CP Rail profit down; stock drops with other rails
Tue Oct 27, 1:27 PMBy Nicole Mordant
VANCOUVER, British Columbia (Reuters) - Canadian Pacific Railway Ltd reported a smaller than expected 29 percent drop in quarterly operating earnings on Tuesday, but its stock fell along with other North American railroads on bleak U.S. consumer confidence data.
CP shares fell 3.9 percent, its larger domestic rival Canadian National Railway Co shed 2.2 percent and U.S. peer Union Pacific Corp dropped 4.3 percent on concerns over continued weakness in the U.S. job market.
Railways, because of the wide variety of products they ship, are considered leading indicators of the economy and usually gain or lose first from signs of a recovery or dip.
"I wouldn't attribute the weakness to CP specifically, but to broader macro concerns. (CP's) results were better than expected," said Raymond James analyst Steve Hansen.
CP, which operates in both Canada and the northern United States, said on Tuesday its operating income fell to C$144 million, or 85 Canadian cents a share, for the third quarter, ended September 30 as traffic volumes sagged along with the weak economy.
The results were ahead of analyst forecasts of 78 Canadian cents a share, according to Thomson Reuters I/B/E/S, as Canada's No.2 railway cut costs and operated more efficiently.
Quarterly revenue fell 20 percent to C$1.1 billion compared with analyst expectations of C$1.07 billion.

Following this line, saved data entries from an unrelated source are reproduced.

Definition banner (cfg : Config) : io unit :=
  flow.say "pki-provisioner starting";;
  flow.say ("PKI URL:          " ++ cfg_pki_base_url cfg);;
  flow.say ("TLM HID8:         "
            ++ (if str_empty (cfg_tlm_hid8 cfg) then "(bootstrap via /tlm)" else cfg_tlm_hid8 cfg));;
  flow.say ("Output dir:       " ++ cfg_output_dir cfg);;
  flow.say ("Validity:         " ++ pretty (cfg_validity_period_hours cfg) ++ "h");;
  flow.say ("Rotation ratio:   " ++ dbl.fixed 2 (cfg_rotation_ratio cfg));;
  flow.say ("Mode:             " ++ (if cfg_oneshot cfg then "oneshot" else "continuous")).

Definition http_ : HttpClientConfig := default_config "" 30 true.

(** The part of [main] after the configuration. *)
Definition provision (fuel : nat) (cfg : Config) : io (option Z) :=
  banner cfg;;
  tool.on_fs (fun fs => (tt, disk.mkdir (cfg_output_dir cfg) fs));;
  tool.print (nl ++ "[pki-provisioner] === Trust discovery ===" ++ nl);;
  let d := dump.create (cfg_dump_dir cfg) (cfg_dump_keys cfg) in
  let d := dump.meta d "pki_base_url" (cfg_pki_base_url cfg) in
  let d := dump.meta d "client_version" kVersion in
  anchors ← flow.discover (cfg_pki_base_url cfg) (cfg_tlm_hid8 cfg) (cfg_output_dir cfg);
  match anchors with
  | None => mret (Some 1%Z)
  | Some anchors =>
      '(ok, d) ← flow.write_anchors anchors (cfg_output_dir cfg) d;
      if negb ok then mret (Some 1%Z) else
      tool.print (nl ++ "[pki-provisioner] === EC Enrollment ===" ++ nl);;
      '(ec, d) ← flow.enrol_ec http_ anchors (cfg_ec_validity_days cfg) d (cfg_curve cfg);
      match ec with
      | None => mret (Some 1%Z)
      | Some ec =>
          r ← rotate fuel http_ cfg anchors ec (MkState 0 d 0 0);
          match r with
          | None => mret None
          | Some (inl code) => mret (Some code)
          | Some (inr st) =>
              tool.when (negb (running (look st)))
                (tool.print (nl ++ "[pki-provisioner] Caught signal, shutting down." ++ nl));;
              flow.say ("Total rotations: " ++ pretty (rotation_count st));;
              mret (Some 0%Z)
          end
      end
  end.

Definition main (fuel : nat) (getenv : string -> option string) (argv : list string) : io (option Z) :=
  cfg ← parse_config getenv argv;
  provision fuel cfg.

CP's operating expenses decreased 20 percent to C$827 million in the quarter while its operating ratio, a key measure that compares working expenses to earnings, was largely unchanged at 76 percent.
Despite the weak performance of CP and other railroad stocks on Tuesday, RBC Capital Markets analyst Walter Spracklin was optimistic about the sector's outlook.
"Overall, I very much like the railroad industry over the next year to two years. Even if we are not in a recovery phase, and we just trend along at current levels, we should see some growth over what was a very depressed volume period last year," Spracklin told Reuters.
"If we are in a recovery period and we do see some increase in demand, then that growth, year over year, could be closer to double digits," he said.
CP's stock was down C$1.89, or 3.9 percent, at C$46.84 early Tuesday afternoon. The stock is up about 19 percent so far this year.